Setelah Selesai Kepentingannya Kepada MUI & FPI, Kini Agus Harimurti Sudah Berani Mengolok-olok MUI & FPI - Berita terkini

Recent Posts

Breaking

Post Top Ad

Post Top Ad

Saturday, December 24, 2016

Setelah Selesai Kepentingannya Kepada MUI & FPI, Kini Agus Harimurti Sudah Berani Mengolok-olok MUI & FPI


Agus Menista Fatwa MUI, Menantang FPI

Beberapa hari yang lalu, tepatnya 14 Desember 2016, MUI mengeluarkan fatwa no. 56 tahun 2016, tentang keharaman memakai atribut keagamaan non-muslim bagi umat muslim, termasuk pakai salib dan topi sinterklas. Atribut keagamaan, oleh MUI didefinisikan sebagai sesuatu yang dipakai dan digunakan sebagai identitas, ciri khas atau tanda tertentu dari suatu agama dan/atau umat beragama tertentu, baik terkait dengan keyakinan, ritual ibadah, maupun tradisi dari agama tertentu. Artinya, termasuk dalam definisi itu, selain topi sinterklas, juga pakaian siterklasnya.

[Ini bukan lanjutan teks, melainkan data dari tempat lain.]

(** * The life of a fetch of type metadata *)



(** The return type is neither a date nor an entity: values pass
    through [deserializeResult] as they are. *)
Definition plain_result (call : StreamCall) : Prop :=
  ∃ t, sc_types call = Some t ∧
       String.eqb (at_type (returnType t)) "Date" = false ∧
       String.eqb (at_type (returnType t)) "Entity" = false.

(** * More scenarios *)

(** A one-shot exchange whose frame has been sent. *)
Definition one_shot_exchange : state :=
  drain 10 (sendMessage_firstAndClose actionTypes_request connected_client).2.

Definition open_socket : WebSocket := {| ws_promise := 1; ws_sent := []; ws_closed := false |}.

(** A connected client that has the types of [user.get] cached. *)
Definition typed_client : state :=
  run 10 [EGetActionTypes "user" "get"; ESocketMessage 0 (Some get_types)] connected_client.

(** A call of [stream] whose action frame is sent and whose return
    type is a string. *)
Definition awaiting_value : state :=
  run 10 [EConnect; ESocketOpen 0; EStream "user" "get" []; ESocketMessage 0 (Some get_types)]
    (init None ∅).

Definition get_call (rv : option ReturnValue) : StreamCall :=
  {| sc_controller := "user"; sc_name := "get"; sc_args := []; sc_promise := 3;
     sc_types := Some {| parameters := []; returnType := string_type |};
     sc_returnValue := rv; sc_subscribers := ∅; sc_subscriberIdCounter := 0;
     sc_streamBehaviorSubject := None |}.


(** A client whose first connection attempt is in flight. *)
Definition connecting_client : state := (connect (init None ∅)).2.

Definition user_call : StreamCall :=
  {| sc_controller := "user"; sc_name := "get"; sc_args := []; sc_promise := 3;
     sc_types := Some {| parameters := []; returnType := user_type |};
     sc_returnValue := None; sc_subscribers := ∅; sc_subscriberIdCounter := 0;
     sc_streamBehaviorSubject := None |}.

(** * Reasoning about states *)

(** Two states with the same fields are the same state. *)
Lemma state_ext (s1 s2 : state) :
  token s1 = token s2 →
  socket s1 = socket s2 →
  connected s1 = connected s2 →
  loggedIn s1 = loggedIn s2 →
  messageId s1 = messageId s2 →
  connectionTries s1 = connectionTries s2 →
  replies s1 = replies s2 →
  connectionPromise s1 = connectionPromise s2 →
  entityState s1 = entityState s2 →
  cachedActionsTypes s1 = cachedActionsTypes s2 →
  RegisteredEntities s1 = RegisteredEntities s2 →
  sockets s1 = sockets s2 →
  promises s1 = promises s2 →
  subjects s1 = subjects s2 →
  calls s1 = calls s2 →
  entities s1 = entities s2 →
  collections s1 = collections s2 →
  behaviorSubjects s1 = behaviorSubjects s2 →
  probes s1 = probes s2 →
  microtasks s1 = microtasks s2 →
  log s1 = log s2 →
  teardownCalls s1 = teardownCalls s2 →
  s1 = s2.
Proof. destruct s1, s2; simpl; intros; by subst. Qed.
(** * Energy trading chaincode: reputation gating, uniqueness, score bounds

    A shallow embedding of [chaincode-go/energyTrading.go].  The contract
    is a handful of transaction functions over the Fabric world state; each
    one is a short sequence of [GetState] calls followed by at most one
    [PutState].  The embedding keeps that shape: the stub is an explicit
    state, every transaction function is a computation in a state monad,
    and Go's [(value, error)] results are pairs whose second component is
    [option error].

    Two collaborators are libraries rather than code of the contract:
    - [encoding/json] is an interface ([JSON]) with one instance per record
      type; what the theorems need of it is stated as named contracts;
    - the chaincode stub is modelled by [Stub]: a world state, the log of
      [PutState] calls, and the host's failures. *)

From Stdlib Require Import ZArith Bool List.
From Stdlib Require Import Floats.SpecFloat.
From stdpp Require Import base option countable strings gmap.
(** * Bayesian least squares and posterior sampling (dipy/reconst/utils.py)

    A shallow embedding of [probabilistic_least_squares] and
    [sample_coef_posterior] together with the numpy operations they call.

    Numbers.  numpy works in float64; the embedding works in exact real
    arithmetic ([R]): rounding is not modelled.  The two divisions of the
    source can divide by zero, which numpy answers with [inf] or [nan]
    instead of raising; their results therefore live in [float], the reals
    extended with the IEEE special values.  Inputs are finite reals.

    Where an outcome depends on the numbers themselves (a pivot that is
    zero before rounding and not after, an infinite entry in an argument),
    the two functions are also given over float64 ([Numeric], with the
    arithmetic [Numeric.binary64]), and the outcome is computed there.

    Arrays.  An [ndarray] is a shape and its elements in row-major order,
    as numpy stores a C-contiguous array.  The design matrix and the
    regularization matrix are two-dimensional ([matrix]), as in the data
    model of the specification; observations, means and precisions are
    arrays of any shape.

    Exceptions.  Python exceptions are values of [exn]; a computation that
    may raise returns a [result]. *)

From Stdlib Require Import Reals Lra Lia List ZArith Bool PeanoNat Permutation.
From Stdlib Require Floats.
Import ListNotations.

Set Implicit Arguments.
Local Open Scope R_scope.

(** ** Exceptions and the result monad *)

Inductive value_error :=
| too_many_values_to_unpack
| cannot_reshape
| negative_dimensions
| operands_not_broadcast
| einsum_operand_mismatch
| solve_core_dimension_mismatch.

Inductive linalg_error :=
| Singular_matrix
| Matrix_is_not_positive_definite
| Last_2_dimensions_must_be_square.

Inductive exn :=
| ValueError (why : value_error)
| LinAlgError (why : linalg_error).

Inductive result (A : Type) :=
| Ok (a : A)
| Raise (e : exn).
Arguments Ok {A} a.
Arguments Raise {A} e.

Definition bind {A B} (m : result A) (k : A -> result B) : result B :=
  match m with
  | Ok a => k a
  | Raise e => Raise e
  end.

Notation "x <- m ;; k" := (bind m (fun x => k))
  (at level 61, m at next level, right associativity).
Notation "' p <- m ;; k" := (bind m (fun x => let p := x in k))
  (at level 61, p pattern, m at next level, right associativity).

(** ** float64 values that need not be finite *)

Inductive float :=
| Fin (x : R)
| PInf
| NInf
| NaN.

(** IEEE-754 division without rounding.  A zero divisor is the positive
    zero: the divisors of the source are sums of squares and quotients of
    sums of squares. *)
Definition fdiv (a b : float) : float :=
  match a, b with
  | NaN, _ | _, NaN => NaN
  | Fin x, Fin y =>
      if Req_dec_T y 0 then
        if Req_dec_T x 0 then NaN
        else if Rlt_dec 0 x then PInf else NInf
      else Fin (x / y)
  | Fin _, (PInf | NInf) => Fin 0
  | PInf, Fin y => if Rlt_dec y 0 then NInf else PInf
  | NInf, Fin y => if Rlt_dec y 0 then PInf else NInf
  | (PInf | NInf), (PInf | NInf) => NaN
  end.

(** ** Lists *)

Fixpoint zipWith {A B C} (f : A -> B -> C) (xs : list A) (ys : list B) : list C :=
  match xs, ys with
  | x :: xs', y :: ys' => f x y :: zipWith f xs' ys'
  | _, _ => []
  end.

Definition product (s : list nat) : nat := fold_right Nat.mul 1%nat s.

(** [slice i c d] is the [i]-th block of [c] consecutive elements of [d]. *)
Definition slice {A} (i c : nat) (d : list A) : list A :=
  firstn c (skipn (i * c) d).

(** [chunks n c d]: the first [n] blocks of [c] elements of [d]. *)
Definition chunks {A} (n c : nat) (d : list A) : list (list A) :=
  map (fun i => slice i c d) (seq 0 n).

(** ** Vectors and matrices over the reals *)

Abbreviation vec := (list R) (only parsing).
(** The state that the tick of [last_life_game] returns. *)
Definition last_life_after : Game.t :=
  {| Game.ship := respawned 2550; Game.lasers := [];
     Game.asteroids := [rock (480 + 0) (360 + 0) 20; rock (490 + 0) (360 + 0) 30];
     Game.score := 0; Game.lives := 0; Game.last_shot := 0;
     Game.running := true; Game.paused := false; Game.game_over := true |}.

(** Key states used in the statements about thrust. *)
Definition strafe_both (k : Keys) : Keys :=
  {| K_w := K_w k; K_UP := K_UP k; K_s := K_s k; K_DOWN := K_DOWN k;
     K_a := true; K_LEFT := K_LEFT k; K_d := true; K_RIGHT := K_RIGHT k |}.
Definition strafe_none (k : Keys) : Keys :=
  {| K_w := K_w k; K_UP := K_UP k; K_s := K_s k; K_DOWN := K_DOWN k;
     K_a := false; K_LEFT := false; K_d := false; K_RIGHT := false |}.
Definition only_forward : Keys :=
  {| K_w := true; K_UP := false; K_s := false; K_DOWN := false;
     K_a := false; K_LEFT := false; K_d := false; K_RIGHT := false |}.
Definition forward_and_back : Keys :=
  {| K_w := true; K_UP := false; K_s := true; K_DOWN := false;
     K_a := false; K_LEFT := false; K_d := false; K_RIGHT := false |}.

(** Some laser of [ls] overlaps the asteroid [a]. *)
Definition hit_by_any (ls : list Laser.t) (a : Asteroid.t) : bool :=
  existsb (Game.laser_hits a) ls.

(** Position and velocity of a laser. *)
Definition laser_track (l : Laser.t) : R * R * R * R :=
  (Laser.x l, Laser.y l, Laser.vx l, Laser.vy l).

(** Kinds of events. *)
Definition is_quit (ev : Event) : bool :=
  match ev with
  | QUIT => true
  | KEYDOWN K_ESCAPE => true
  | _ => false
  end.
Definition is_restart (ev : Event) : bool :=
  match ev with KEYDOWN K_r => true | _ => false end.
Definition is_pause (ev : Event) : bool :=
  match ev with KEYDOWN K_p => true | _ => false end.
Definition is_click (ev : Event) : bool :=
  match ev with MOUSEBUTTONDOWN b => (b =? 1)%Z | _ => false end.

(** The paused flag after the P presses of a batch. *)
Definition toggled (p : bool) (evs : list Event) : bool :=
  fold_left (fun q ev => if is_pause ev then negb q else q) evs p.
(** * PStream: per-path reliability engine, packet packer, path manager
      and bandwidth estimator, embedded from the Go sources.

    Layout of the development:
    - machine integers, time and durations;
    - [Wire]: the frames the core handles;
    - [Congestion]: the bandwidth estimator of [congestion/bdw_stats.go]
      and the interface of the send algorithm;
    - [AckHandler]: the sent-packet handler of
      [ackhandler/sent_packet_handler.go] and its stop-waiting manager;
    - [Packer]: the packet packer;
    - [PathManager]: path identifiers and path creation;
    - [Version]: the version numbers of [internal/protocol];
    - [FrameCodec]: the BLOCKED and CONNECTION_CLOSE frames on the wire;
    - [StopWaiting] and [PackerPaths]: the calls on the stop-waiting
      manager, and the path a call on the packer is made for;
    - [OpenPaths] and [PathsFrame]: the open paths of the session, and the
      paths a PATHS frame of the peer announces;
    - [Scheduler]: the path selection of [scheduler.go];
    - [Retransmissions]: the packets a handler holds for retransmission;
    - the theorems, module by module. *)

From Stdlib Require Import ZArith List Bool Lia Ascii String Sorted.
From Stdlib.Strings Require Byte.
From stdpp Require Import base option list sorting gmap strings.

Local Open Scope Z_scope.

(** ** Machine integers

    Go's fixed-width integers are kept as [Z] with the wrap-around written
    at every operation that can leave the range. *)

Definition wrapU (w x : Z) : Z := x mod 2 ^ w.
Definition wrapS (w x : Z) : Z := (x + 2 ^ (w - 1)) mod 2 ^ w - 2 ^ (w - 1).

Definition uint8 (x : Z) : Z := wrapU 8 x.
Definition uint32 (x : Z) : Z := wrapU 32 x.
Definition uint64 (x : Z) : Z := wrapU 64 x.
Definition int64 (x : Z) : Z := wrapS 64 x.

Definition maxInt64 : Z := 2 ^ 63 - 1.
Definition minInt64 : Z := - 2 ^ 63.

(** ** [time.Time] and [time.Duration]

    A [Duration] is an int64 count of nanoseconds.  A [Time] is an instant
    in nanoseconds on the integer line; the zero [Time] is the instant 0. *)

Definition Duration := Z.
Definition Time := Z.

Definition Nanosecond : Duration := 1.
Definition Millisecond : Duration := 1000000.
Definition Second : Duration := 1000000000.

Definition zeroTime : Time := 0.
Definition IsZero (t : Time) : bool := t =? 0.
Definition Add (t : Time) (d : Duration) : Time := t + d.

(** [Time.Sub] saturates at the ends of the int64 range. *)
Definition Sub (t u : Time) : Duration :=
  Z.max minInt64 (Z.min maxInt64 (t - u)).

Definition MaxDuration (a b : Duration) : Duration := if a >? b then a else b.
Definition MinDuration (a b : Duration) : Duration := if a >? b then b else a.

(** [d << n] on an int64 with an unsigned shift count: the bits shifted
    out are dropped, a count of 64 or more leaves 0. *)
Definition shl64 (d : Duration) (n : Z) : Duration :=
  if n >=? 64 then 0 else int64 (Z.shiftl d n).

(** ** Wire frames *)

Module Wire.

(** [internal/wire/ack_range.go] *)
Record AckRange := { First : Z; Last : Z }.

Record AckFrame := {
  PathID : Z;
  LargestAcked : Z;
  LowestAcked : Z;
  DelayTime : Duration;
  AckRanges : list AckRange
}.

MUI sebagai lembaga tempat berkumpulnya para ulama yang mempunyai otoritas dan legitimasi untuk mengeluarkan fatwa, seharusnya selalu menjadi rujukan dalam hal mengetahui hukum suatu perbuatan dalam Islam. Apa yang terjadi selama beberapa bulan terakhir, terkait fatwa penistaan agama yang dilakukan Ahok, sehingga melahirkan berbagai aksi yang berjilid-jilid, merupakan representasi dari kepercayaan masyarakat luas terhadap fatwa MUI, karena MUI menjadi rujukan dan dalam posisi “lebih tahu” dibandingkan masyarakat awam.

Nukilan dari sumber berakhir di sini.